The film introduces us to its three subjects – Andrew, Appachey and Harley, each aged between 13 and 15 – and their families, and slowly reveals the back-stories, be they tragic or banal, that led them to be born into a life of rural poverty. Tragos and Palermo spent 20 months shooting 450 hours of footage, which they would often roughly edit as they went, both to attract funding and to “get a sense of what was working”. And, slowly, they became a part of these kids' lives. “There wasn't really much performing or grandstanding from them; they were very honest with us.”

Rich Hill is most notable in refusing to condescend to its subjects, neither fetishising nor criticising their white-trash lives. Tragos describes the film as a portrait of “love, perseverance and optimism” in the face of hopelessness: “That's what's amazing about being with adolescents: their hearts weren't yet broken. They still had hopes and dreams for the future, no matter how fanciful.”

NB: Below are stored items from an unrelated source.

Lemma walk_descriptor_Ok fuel d inherited depth s u s' :
  within s →
  walk_descriptor history root limits debug debug_option display fuel d inherited depth s = Ok (u, s') →
  ∃ outs, walked limits debug debug_option decompress depth inherited d outs ∧ selected outs s s'.
Proof.
  revert d inherited depth s u s'. induction fuel as [|fuel IH]; intros d inherited depth s u s' Hw H; cbn [walk_descriptor] in H;
    apply walk_bind_Ok in H as ([] & s1 & Hd & H); apply consume_descriptor_Ok in Hd as [(W & Hc & Ht) _]; try done;
    apply walk_bind_Ok in H as (platform & s2 & [Hp ->]%lift_Ok & H); cbv zeta in H;
    unfold selected; setoid_rewrite <- Hc; rewrite N.add_0_r in Ht; setoid_rewrite <- Ht; revert H;
    (destruct (decide (_ ∨ _)) as [Hm|_];
      [intros H; eapply walk_manifest_Ok; [done|done|rewrite !elem_of_cons; tauto|done]|]);
    (destruct (decide (_ ∨ _)) as [Hi|_]; [|by intros [? _]%lift_Ok]); intros [Hdepth%N.nle_gt H]%walk_limit_guard_Ok; [done|].
  clear Hc Ht Hw s. walk_inv H. repeat grown_step.
  select (authenticate_json_blob _ _ _ _ _ _ _ = _) (fun H => apply authenticate_json_blob_Ok in H as [(Hw & Hc & Ht) Hb]; [|done]).
  select (for_each _ _ _ = _) (fun H => apply (for_each_selected _
    (walked limits debug debug_option decompress (depth + 1) platform)) in H as (outs & Houts & Hw' & Hc' & Ht');
    [|intros; by eapply IH|done]).
  exists (concat outs). split; [eapply walked_index; try done; rewrite !elem_of_cons; tauto|].
  simpl in *. split_and!; [done|by rewrite Hc', Hc|lia].
Qed.

(** ** Layouts *)

(** The image that a layout holds: the configuration, the manifest and the layers are the
    bytes that their digests name, it runs on Linux on amd64 without extensions, and
    its process defaults are those of the configuration. *)
Record image_ok (img : VerifiedImage.t) : Prop := {
  image_config : sha256_digest (VerifiedImage.config_bytes img) = VerifiedImage.config_digest img ∧
    len (VerifiedImage.config_bytes img) = VerifiedImage.config_size img;
  image_manifest : ∃ b m config, sha256_digest b = VerifiedImage.manifest_digest img ∧
    len b = VerifiedImage.manifest_size img ∧ document limits manifest_of_value b m ∧
    document limits config_of_value (VerifiedImage.config_bytes img) config ∧
    (len (VerifiedImage.config_bytes img) ≤ VerifyLimits.max_config_bytes limits)%N ∧
    validate_config_core limits debug config (Descriptor.digest (ManifestDocument.config m)) = Ok () ∧
    Descriptor.digest (ManifestDocument.config m) = descriptor_digest_text (VerifiedImage.config_digest img) ∧
    effective_process limits debug (ConfigDocument.config config) = Ok (VerifiedImage.process img) ∧
    length (RootFs.diff_ids (ConfigDocument.rootfs config)) = length (ManifestDocument.layers m) ∧
    Forall2 (λ p l, ∃ c u, layer_of limits decompress p l c u)
      (zip (ManifestDocument.layers m) (RootFs.diff_ids (ConfigDocument.rootfs config))) (VerifiedImage.layers img);
  image_platform : let p := VerifiedImage.effective_platform img in
    Platform.os p = bs "linux" ∧ Platform.architecture p = bs "amd64" ∧
    (Platform.variant p = None ∨ Platform.variant p = Some (bs "v1")) ∧
    Platform.os_version p = None ∧ Platform.os_features p = [] ∧ Platform.features p = [];
}.

Lemma validate_target_platform_Ok p context :
  validate_target_platform debug_option p context = Ok () →
  (explicit_value (Platform.variant p) = None ∨ explicit_value (Platform.variant p) = Some (bs "v1")) ∧
  explicit_value (Platform.os_version p) = None ∧ Platform.os_features p = [] ∧ Platform.features p = [].
Proof.
  unfold validate_target_platform. rewrite !guard_ok. intros (Hv & Hn & Hf & _). split_and!.
  - destruct (decide (explicit_value (Platform.variant p) = None)), (decide (explicit_value (Platform.variant p) = Some (bs "v1")));
      tauto.
  - by apply eq_None_not_Some.
  - destruct (decide (Platform.os_features p = [])); tauto.
  - destruct (decide (Platform.features p = [])); tauto.
Qed.
(* ===== verification/UserResolve.v ===== *)
(** * Users of an image: crates/pocket-builder-init/src/user.rs and
    crates/pocket-runtime/src/image.rs

    An image names its user as a name or a number with an optional group.  The
    builder guest resolves it when the image is built ([BuilderUser]), the host again
    when it starts a process ([ImageUser]); both use the canonical account database.
    [resolves] says what the answer is; both resolvers give it. *)

From S2P Require Import Prelude RustStr ByteOrder ProtocolError Payload AccountDatabase BuilderMessage.
From S2P Require Import GuestErrors HostError HostFiles ManagedPath NoPanic.

#[local] Arguments bs : simpl never.
#[local] Arguments len : simpl never.

(** [original.contains(['\0', '\n', '\r'])] *)
Definition has_line_byte (s : bytes) : Prop := x00 ∈ s ∨ x0a ∈ s ∨ x0d ∈ s.
#[export] Instance has_line_byte_dec s : Decision (has_line_byte s).
Proof. unfold has_line_byte. apply _. Defined.

(** [binary_search_by(|record| record.name.cmp(name)).ok().map(|index| &records[index])] *)
Definition search_name {E A} (key : A → bytes) (records : list A) (name : bytes) : result E (option A) :=
  match binary_search_by (λ record, bytes_compare (key record) name) records with
  | Some i => Some <$> index records (N.of_nat i)
  | None => Ok None
  end.

(** The groups that list a user: [filter(|group| group.members.binary_search_by(..).is_ok())] *)
Definition groups_listing (database : AccountDatabase.t) (username : bytes) : list N :=
  AccountGroup.gid <$> filter
    (λ group, is_Some (binary_search_by (λ member, bytes_compare member username) (AccountGroup.members group)))
    (AccountDatabase.groups database).

(** The pieces of [original.split(':')] that the code looks at. *)
Definition user_part (original : bytes) : bytes := default [] (head (split x3a original)).
Definition group_part (original : bytes) : option bytes := split x3a original !! 1.
Definition malformed_user (original : bytes) : Prop :=
  is_Some (split x3a original !! 2) ∨ user_part original = [] ∨ group_part original = Some [].
#[export] Instance malformed_user_dec s : Decision (malformed_user s).
Proof. unfold malformed_user. apply _. Defined.

(** What is known of a user: number, default group, name if there is one, and how it
    was found. *)
Record identity : Set := identity_of {
  identity_uid : N;
  default_gid : N;
  username : option bytes;
  identity_kind : N;
}.

(** ** The builder guest *)
Module BuilderUser.
Abbreviation bresult := (result BuilderError.t).

Definition parse_required_id (value : bytes) (field : string) : bresult N :=
  if decide (value = [] ∨ ¬ Forall is_ascii_digit value)
  then BuilderError.contract "resolve-user" (bs field ++ bs " is not an unsigned decimal ID") else
  ok_or (parse_uint u32_bound value)
    (BuilderError.Contract "resolve-user" (bs field ++ bs " does not fit u32")).

Definition parse_optional_id (value : bytes) (field : string) : bresult (option N) :=
  if decide (¬ Forall is_ascii_digit value) then Ok None else Some <$> parse_required_id value field.

Definition validate_name (value : bytes) (field : string) : bresult () :=
  if decide (value = [] ∨ (256 < len value)%N ∨ Exists forbidden_name_byte value)
  then BuilderError.contract "resolve-user" (bs field ++ bs " is empty, oversized, or holds a forbidden byte")
  else Ok ().
Lemma select_argv_Ok config overrides argv :
  (len (docker_argv config overrides) < u64_bound)%N →
  select_argv config overrides = Ok argv ↔ ¬ argv_conflict overrides ∧ argv = docker_argv config overrides.
Proof.
  unfold select_argv, argv_conflict, docker_argv.
  destruct (ImageProcessOverrides.argv overrides) as [|cmd|exact];
    destruct (ImageProcessOverrides.entrypoint overrides) as [entry|]; simpl; rewrite ?len_app; intros Hl;
    unfold checked_add.
  1: rewrite len_nil, N.add_0_r, app_nil_r. 1-4: rewrite decide_True by done; simpl; naive_solver.
  - split; [done|]. intros [[] _]. by eexists.
  - rewrite is_Some_alt. naive_solver.
Qed.

Definition runnable_argv (argv : list bytes) : Prop :=
  Forall (λ a, x00 ∉ a) argv ∧ ∃ program rest, argv = program :: rest ∧ program ≠ [].

Lemma check_argument_Ok a : check_argument a = Ok () ↔ x00 ∉ a.
Proof. unfold check_argument. rewrite runtime_guard_ok. naive_solver. Qed.

Lemma check_argv_Ok argv r : check_argv argv = Ok r ↔ r = argv ∧ runnable_argv argv.
Proof.
  unfold check_argv, runnable_argv. rewrite runtime_guard_ok. destruct argv as [|program rest]; [naive_solver|].
  change (@index RuntimeError.t _ (program :: rest) 0) with (@Ok RuntimeError.t _ program). cbn [mbind result_bind].
  rewrite runtime_guard_ok, bind_unit_ok, each_ok, ok_inj. setoid_rewrite check_argument_Ok. naive_solver.
Qed.

Lemma resolve_argv_Ok config overrides argv :
  (len (docker_argv config overrides) < u64_bound)%N →
  resolve_argv config overrides = Ok argv ↔
  ¬ argv_conflict overrides ∧ argv = docker_argv config overrides ∧ runnable_argv argv.
Proof.
  intros Hl. unfold resolve_argv. rewrite bind_ok. setoid_rewrite select_argv_Ok; [|done].
  setoid_rewrite check_argv_Ok. naive_solver.
Qed.

(** ** Environment: which entry of a key is in force *)
Definition has_key (key entry : bytes) : Prop := environment_key_unchecked entry = key.
#[export] Instance has_key_dec key entry : Decision (has_key key entry).
Proof. unfold has_key. apply _. Defined.
Definition entries_of (key : bytes) (env : list bytes) : list bytes := filter (has_key key) env.

Definition entry_ok (entry : bytes) : Prop := env_entry entry ∧ x00 ∉ entry.

Lemma environment_key_Ok entry key :
  environment_key entry = Ok key ↔ entry_ok entry ∧ has_key key entry.
Proof.
  unfold environment_key, entry_ok, has_key, environment_key_unchecked. rewrite runtime_guard_ok, env_entry_split.
  destruct (split_once x3d entry) as [[k v]|] eqn:Hs; [|naive_solver].
  cbn [ok_or mbind result_bind]. rewrite runtime_guard_ok, ok_inj. naive_solver.
Qed.

Lemma rposition_Some key l i :
  rposition key l = Some i →
  ∃ l1 a l2, l = l1 ++ a :: l2 ∧ length l1 = i ∧ has_key key a ∧ Forall (λ b, ¬ has_key key b) l2.
Proof.
  revert i; induction l as [|b l IH]; intros i; simpl; [done|].
  destruct (rposition key l) as [j|] eqn:Hj.
  - intros [= <-]. destruct (IH j eq_refl) as (l1 & a & l2 & -> & <- & Ha & Hl). by exists (b :: l1), a, l2.
  - case_decide as Hb; [|done]. intros [= <-]. exists [], b, l. split_and!; [done..|]. clear IH.
    induction l as [|c l IH]; [constructor|]. simpl in Hj. destruct (rposition key l); [done|].
    case_decide; [done|]. constructor; [done|by apply IH].
Qed.

Lemma rposition_None key l : rposition key l = None → entries_of key l = [].
Proof.
  unfold entries_of. induction l as [|b l IH]; simpl; [done|]. destruct (rposition key l); [done|].
  case_decide; [done|]. intros _. rewrite filter_cons_False by done. by apply IH.
Qed.

Lemma entries_of_app key l k : entries_of key (l ++ k) = entries_of key l ++ entries_of key k.
Proof. apply filter_app. Qed.

Lemma entries_of_step k v l :
  entries_of k (v :: l) = if decide (has_key k v) then v :: entries_of k l else entries_of k l.
Proof. apply filter_cons. Qed.
Lemma entries_of_cons key v l : has_key key v → entries_of key (v :: l) = v :: entries_of key l.
Proof. intros. by apply filter_cons_True. Qed.
Lemma entries_of_other k key v l : has_key key v → k ≠ key → entries_of k (v :: l) = entries_of k l.
Proof. intros <- ?. apply filter_cons_False. by intros <-. Qed.
(* ===== verification/Parameters.v ===== *)
(** * Parameters in texts

    Rust's [split_ascii_whitespace], and the loop that several readers share: each line
    or word of a text gives at most one key with its value, and a key that is given twice
    is refused.  The kernel configuration of a profile and the command lines of the three
    guests are read this way. *)

From stdpp Require Import gmap.
From S2P Require Import Prelude RustStr NoPanic.

#[local] Arguments bs : simpl never.

(** [u8::is_ascii_whitespace] *)
Definition is_ascii_whitespace (b : byte) : Prop := b = x20 ∨ b = x09 ∨ b = x0a ∨ b = x0c ∨ b = x0d.
#[export] Instance is_ascii_whitespace_dec b : Decision (is_ascii_whitespace b).
Proof. unfold is_ascii_whitespace. apply _. Defined.

(** The pieces between whitespace, the empty ones included *)
Fixpoint split_whitespace (s : bytes) : list bytes :=
  match s with
  | [] => [[]]
  | b :: s =>
      if decide (is_ascii_whitespace b) then [] :: split_whitespace s
      else match split_whitespace s with
           | [] => [[b]]
           | h :: t => (b :: h) :: t
           end
  end.

(** [str::split_ascii_whitespace] *)
Definition split_ascii_whitespace (s : bytes) : list bytes := filter (λ word, word ≠ []) (split_whitespace s).

(** The key and the value of a word [key=value] whose key has the prefix *)
Definition parameter (prefix token : bytes) : option (bytes * bytes) :=
  match split_once x3d token with
  | Some (key, value) => if decide (is_Some (strip_prefix prefix key)) then Some (key, value) else None
  | None => None
  end.

Section unique.
Context {E A : Type} (parse : A → option (bytes * bytes)) (duplicate : bytes → E).

(** One round of a loop that inserts into a [BTreeMap] and refuses a key that is there. *)
Definition insert_unique (values : gmap bytes bytes) (a : A) : result E (gmap bytes bytes) :=
  match parse a with
  | Some (key, value) =>
      if decide (is_Some (values !! key)) then Err (duplicate key) else Ok (<[key := value]> values)
  | None => Ok values
  end.

Lemma insert_unique_from values l collected :
  fold_result insert_unique values l = Ok collected ↔
  NoDup (omap parse l).*1 ∧ (∀ k, k ∈ (omap parse l).*1 → values !! k = None) ∧
  collected = list_to_map (omap parse l) ∪ values.
Proof.
  revert values. induction l as [|a l IH]; intros values.
  { cbn [fold_result omap list_omap fmap list_fmap list_to_map foldr]. rewrite ok_inj, (left_id_L ∅ (∪)). split; [|naive_solver].
    intros <-. split_and!; [constructor|set_solver|done]. }
  cbn [fold_result omap list_omap]. rewrite bind_ok. unfold insert_unique at 1.
  destruct (parse a) as [[k v]|]; [|setoid_rewrite ok_inj; split; [intros (? & <- & H); by apply IH|intros H; eexists; split; [done|by apply IH]]].
  cbn [fmap list_fmap fst list_to_map foldr curry]. setoid_rewrite guard_ok. setoid_rewrite ok_inj. rewrite NoDup_cons. split.
  - intros (s & [Hn <-] & (Hnd & Hnew & ->)%IH). apply eq_None_not_Some in Hn.
    assert (k ∉ (omap parse l).*1) as Hk.
    { intros Hk. specialize (Hnew k Hk). by rewrite lookup_insert_eq in Hnew. }
    split_and!; [done|done| |].
    + intros k' [->|Hk']%elem_of_cons; [done|]. specialize (Hnew k' Hk'). by apply lookup_insert_None in Hnew as [? _].
    + rewrite <- insert_union_r, insert_union_l; [done|]. by apply not_elem_of_list_to_map_1.
  - intros ([Hk Hnd] & Hnew & ->). eexists. split; [split; [|done]|].
    + apply eq_None_not_Some, Hnew, elem_of_cons. by left.
    + apply IH. split_and!; [done| |].
      * intros k' Hk'. rewrite lookup_insert_ne by (intros ->; done). apply Hnew, elem_of_cons. by right.
      * rewrite <- insert_union_r, insert_union_l; [done|]. by apply not_elem_of_list_to_map_1.
Qed.

(** The loop collects the parameters when no key occurs twice. *)
Lemma insert_unique_Ok l collected :
  fold_result insert_unique ∅ l = Ok collected ↔
  NoDup (omap parse l).*1 ∧ collected = list_to_map (omap parse l).
Proof. rewrite insert_unique_from, (right_id_L ∅ (∪)). naive_solver. Qed.

Lemma insert_unique_bind {B} (k : gmap bytes bytes → result E B) l r :
  fold_result insert_unique ∅ l ≫= k = Ok r ↔ NoDup (omap parse l).*1 ∧ k (list_to_map (omap parse l)) = Ok r.
Proof.
  rewrite bind_ok. setoid_rewrite insert_unique_Ok. naive_solver.
Qed.

Lemma np_insert_unique values a : no_panic (insert_unique values a).
Proof. unfold insert_unique. destruct (parse a) as [[]|]; np. Qed.
End unique.
#[export] Hint Resolve np_insert_unique : no_panic.

(** A check in front of each round. *)
Lemma fold_checked_Ok {E A B} (check : A → result E ()) (f : B → A → result E B) b l r :
  fold_result (λ b a, check a;; f b a) b l = Ok r ↔ each check l = Ok () ∧ fold_result f b l = Ok r.
Proof.
  revert b. induction l as [|a l IH]; intros b; cbn [fold_result each]; [tauto|].
  rewrite bind_ok, bind_unit_ok. setoid_rewrite bind_unit_ok. setoid_rewrite IH. split.
  - intros (b' & [Hc Hf] & Hr & Hl). split; [by split|]. rewrite bind_ok. eauto.
  - intros [[Hc Hr] (b' & Hf & Hl)%bind_ok]. eauto.
Qed.

Lemma insert_checked_bind {E A B} (check : A → result E ()) (parse : A → option (bytes * bytes)) (duplicate : bytes → E) (k : gmap bytes bytes → result E B) l r :
  fold_result (λ values a, check a;; insert_unique parse duplicate values a) ∅ l ≫= k = Ok r ↔
  Forall (λ a, check a = Ok ()) l ∧ NoDup (omap parse l).*1 ∧ k (list_to_map (omap parse l)) = Ok r.
Proof.
  rewrite bind_ok. setoid_rewrite fold_checked_Ok. setoid_rewrite insert_unique_Ok. rewrite <- each_ok. naive_solver.
Qed.

(** ** Words *)
Lemma split_whitespace_not_nil s : split_whitespace s ≠ [].
Proof. destruct s as [|b s]; simpl; [done|]. case_decide; [done|]. by destruct (split_whitespace s). Qed.

Lemma split_whitespace_app word b s :
  Forall (λ b, ¬ is_ascii_whitespace b) word → is_ascii_whitespace b →
  split_whitespace (word ++ b :: s) = word :: split_whitespace s.
Proof.
  intros Hw Hb. induction Hw as [|c word Hc _ IH]; cbn [app split_whitespace]; [by rewrite decide_True|].
  by rewrite decide_False, IH.
Qed.

Lemma split_whitespace_word word :
  Forall (λ b, ¬ is_ascii_whitespace b) word → split_whitespace word = [word].
Proof. intros Hw. induction Hw as [|c word Hc _ IH]; cbn [split_whitespace]; [done|]. by rewrite decide_False, IH. Qed.

(** What a command line can pass on unchanged *)
Definition is_word (word : bytes) : Prop := word ≠ [] ∧ Forall (λ b, ¬ is_ascii_whitespace b) word.
#[export] Instance is_word_dec word : Decision (is_word word).
Proof. unfold is_word. apply _. Defined.

(** Words joined by blanks are read back. *)
Lemma split_join_words words :
  Forall is_word words → split_ascii_whitespace (join x20 words) = words.
Proof.
  unfold split_ascii_whitespace. induction 1 as [|word words [Hne Hw] Hws IH]; [done|].
  destruct words as [|word' words].
  - cbn [join]. rewrite split_whitespace_word by done. by rewrite filter_cons_True.
  - rewrite join_cons by done. rewrite split_whitespace_app by (done || by left).
    by rewrite filter_cons_True, IH.
Qed.

Lemma parameter_Some prefix token key value :
  parameter prefix token = Some (key, value) ↔
  token = key ++ (x3d :: value) ∧ (x3d ∉ key) ∧ ∃ rest, key = prefix ++ rest.
Proof.
  unfold parameter. destruct (split_once x3d token) as [[k v]|] eqn:Hs.
  - apply split_once_Some in Hs as [-> Hk]. split.
    + case_decide as Hp; [|done]. intros [= <- <-]. destruct Hp as [rest Hp%strip_prefix_Some]. by eauto.
    + intros (Heq & Hk' & rest & Hp). assert (k = key ∧ v = value) as [-> ->].
      { assert (split_once x3d (k ++ x3d :: v) = Some (key, value)) as Hs' by (by apply split_once_Some).
        rewrite (proj2 (split_once_Some _ _ k v)) in Hs' by done. by simplify_eq. }
      rewrite decide_True; [done|]. exists rest. by apply strip_prefix_Some.
  - apply split_once_None in Hs. split; [done|]. intros (-> & _). set_solver.
Qed.

Lemma parameter_eq prefix rest value :
  x3d ∉ prefix ++ rest → parameter prefix ((prefix ++ rest) ++ (x3d :: value)) = Some (prefix ++ rest, value).
Proof. intros. apply parameter_Some. eauto. Qed.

Rich Hill premiered at Sundance in January, where it won the Grand Jury documentary prize, giving the film a great platform, but it's notable for the way it doesn't funnel viewers to a website, or push a foundation. “God bless those documentaries that have that very specific place to point viewers to, but our film doesn't do that; we wanted it to have a different kind of power. It's left open, and [that] can hopefully spark a discussion about the great complexity of this issue and how many different things we need to accomplish to actually enact change in America.”